WHAT NEEDS TO BE DONE
All lines in the records below that hold "Lemma" are to be shown.

DATA UNDER STUDY

(** *** The two databases agree *)

Section Consistency.
Context {db hash db_ret msg property : Type}.
Context `{Hdb : NngDb db hash} {Hl : NngDbLaws db hash} `{Hret : NngRetain db_ret (dbtree_retain_msg msg)}.

(** The topic tree delivers to a client exactly under the filters the
    client table lists for it. *)
Definition consistent (d : db) (h : hash) : Prop :=
  forall p t, subscribed d t p <-> registered h p t.

(** The filters a list of nodes asks for. *)
Definition node_topics (nodes : list topic_node) : list bytes :=
  omap (fun tn => ms_body (tn_topic tn)) nodes.

Lemma consistent_insert d h t p q :
  consistent d h ->
  consistent (dbtree_insert_client d t p) (dbhash_insert_topic h p t q).
Proof.
  intros Hc p' t'. rewrite insert_client_spec, insert_topic_spec, (Hc p' t'). done.
Qed.

Lemma consistent_delete d h t p :
  consistent d h -> consistent (dbtree_delete_client d t p) (dbhash_del_topic h p t).
Proof. intros Hc p' t'. rewrite delete_client_spec, del_topic_spec, (Hc p' t'). done. Qed.

Lemma sub_ctx_loop_spec clears p (rets : db_ret) nodes d h r mr d' h' mr' :
  consistent d h ->
  sub_ctx_loop clears p rets nodes d h r mr = Ret (d', h', mr') ->
  consistent d' h' /\
  (forall p' t', registered h' p' t' <->
     registered h p' t' \/ (p' = p /\ t' ∈ node_topics nodes)) /\
  exists mr1, mr' = mr ++ mr1.
Proof.
  revert d h r mr. induction nodes as [|tn nodes IH]; intros d h r mr Hc Hrun.
  - injection Hrun as <- <- <-. split_and!; [done| |by exists []; rewrite app_nil_r].
    intros. set_solver.
  - cbn [sub_ctx_loop] in Hrun. unfold node_topics. cbn [omap list_omap].
    fold (node_topics nodes).
    destruct (ms_body (tn_topic tn)) as [t|] eqn:Et; [|by eapply IH].
    set (ex := dbhash_check_topic h p t) in *.
    set (d1 := if ex then d else dbtree_insert_client d t p) in *.
    set (h1 := if ex then h else dbhash_insert_topic h p t (tn_qos tn)) in *.
    assert (Hc1 : consistent d1 h1).
    { unfold d1, h1. destruct ex; [done | by apply consistent_insert]. }
    assert (Hh1 : forall p' t', registered h1 p' t' <->
              registered h p' t' \/ (t' = t /\ p' = p)).
    { intros p' t'. unfold h1. destruct ex eqn:Ex.
      - apply check_topic_spec in Ex. split; [tauto|]. intros [?|[-> ->]]; done.
      - rewrite insert_topic_spec. tauto. }
    assert (Hfin : exists r2 mr2, sub_ctx_loop clears p rets nodes d1 h1 r2 (mr ++ mr2)
                     = Ret (d', h', mr')).
    { match type of Hrun with match ?x with _ => _ end = _ =>
        destruct x as [| |v]; [|done|] end.
      - exists RNull, []. rewrite app_nil_r. exact Hrun.
      - exists (cvector_free clears (RVec v)), (rt_message <$> omap id v). exact Hrun. }
    destruct Hfin as (r2 & mr2 & Hrun2).
    destruct (IH _ _ _ _ Hc1 Hrun2) as (Hc' & Hreg & mr3 & ->).
    split_and!; [done| |exists (mr2 ++ mr3); by rewrite app_assoc].
    intros p' t'. rewrite Hreg, Hh1, elem_of_cons. tauto.
Qed.

(** With retain handling 0 everywhere (every MQTT 3.1.1 packet) [r] is
    looked up afresh for each topic. *)
Lemma sub_ctx_loop_no_ub clears p (rets : db_ret) nodes d h r mr :
  Forall (fun tn => tn_retain_handling tn = 0) nodes ->
  exists d' h' mr', sub_ctx_loop clears p rets nodes d h r mr = Ret (d', h', mr').
Proof.
  intros Hrh. revert d h r mr. induction Hrh as [|tn nodes Htn _ IH]; intros d h r mr; [by do 3 eexists|].
  cbn [sub_ctx_loop]. destruct (ms_body (tn_topic tn)); [|apply IH].
  rewrite Htn. cbn [Z.eqb orb]. destruct (dbtree_find_retain rets _); apply IH.
Qed.

(** The retained messages a filter finds. *)
Definition found (rets : db_ret) (t : bytes) : list (option msg) :=
  rt_message <$> omap id (default [] (dbtree_find_retain rets t)).

Lemma sub_ctx_loop_found clears p (rets : db_ret) nodes d h r mr :
  Forall (fun tn => tn_retain_handling tn = 0 /\ ms_body (tn_topic tn) <> None) nodes ->
  exists d' h', sub_ctx_loop clears p rets nodes d h r mr = Ret (d', h', mr ++ mjoin (found rets <$> node_topics nodes)).
Proof.
  intros Hn. revert d h r mr. induction Hn as [|tn nodes [Hrh Hb] _ IH]; intros d h r mr.
  { do 2 eexists. cbn. by rewrite app_nil_r. }
  cbn [sub_ctx_loop]. unfold node_topics. cbn [omap list_omap]. destruct (ms_body (tn_topic tn)) as [t|]; [|done].
  fold (node_topics nodes). rewrite Hrh. cbn [Z.eqb orb fmap list_fmap mjoin list_join]. unfold found at 1.
  destruct (dbtree_find_retain rets t) as [v|]; cbn [default from_option]; [|apply IH].
  rewrite app_assoc. apply IH.
Qed.

Lemma fold_destroy p ts d t' p' :
  subscribed (fold_left (destroy_sub_client_cb p) ts d) t' p' <->
  ~ (p' = p /\ t' ∈ ts) /\ subscribed d t' p'.
Proof.
  revert d. induction ts as [|t ts IH]; intros d; cbn [fold_left].
  - split; [|tauto]. intros ?. split; [|done]. intros [_ []%elem_of_nil].
  - rewrite IH. unfold destroy_sub_client_cb. rewrite delete_client_spec, elem_of_cons. tauto.
Qed.

Lemma destroy_sub_client_spec p d h d' h' :
  consistent d h -> destroy_sub_client p d h = (d', h') ->
  consistent d' h' /\
  forall p' t, registered h' p' t <-> p' <> p /\ registered h p' t.
Proof.
  intros Hc. unfold destroy_sub_client.
  destruct (dbhash_del_topic_queue h p) as [ts h1] eqn:E. intros [= <- <-].
  apply del_topic_queue_spec in E as [Hts Hh]. split; [|done].
  intros p' t. rewrite fold_destroy, Hh, (Hc p' t), Hts.
  destruct (decide (p' = p)) as [->|]; tauto.
Qed.
End Consistency.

YOUR SOLUTION
Lemma consistent_insert d h t p q :
Lemma consistent_delete d h t p :
Lemma sub_ctx_loop_spec clears p (rets : db_ret) nodes d h r mr d' h' mr' :
Lemma sub_ctx_loop_no_ub clears p (rets : db_ret) nodes d h r mr :
Lemma sub_ctx_loop_found clears p (rets : db_ret) nodes d h r mr :
Lemma fold_destroy p ts d t' p' :
Lemma destroy_sub_client_spec p d h d' h' :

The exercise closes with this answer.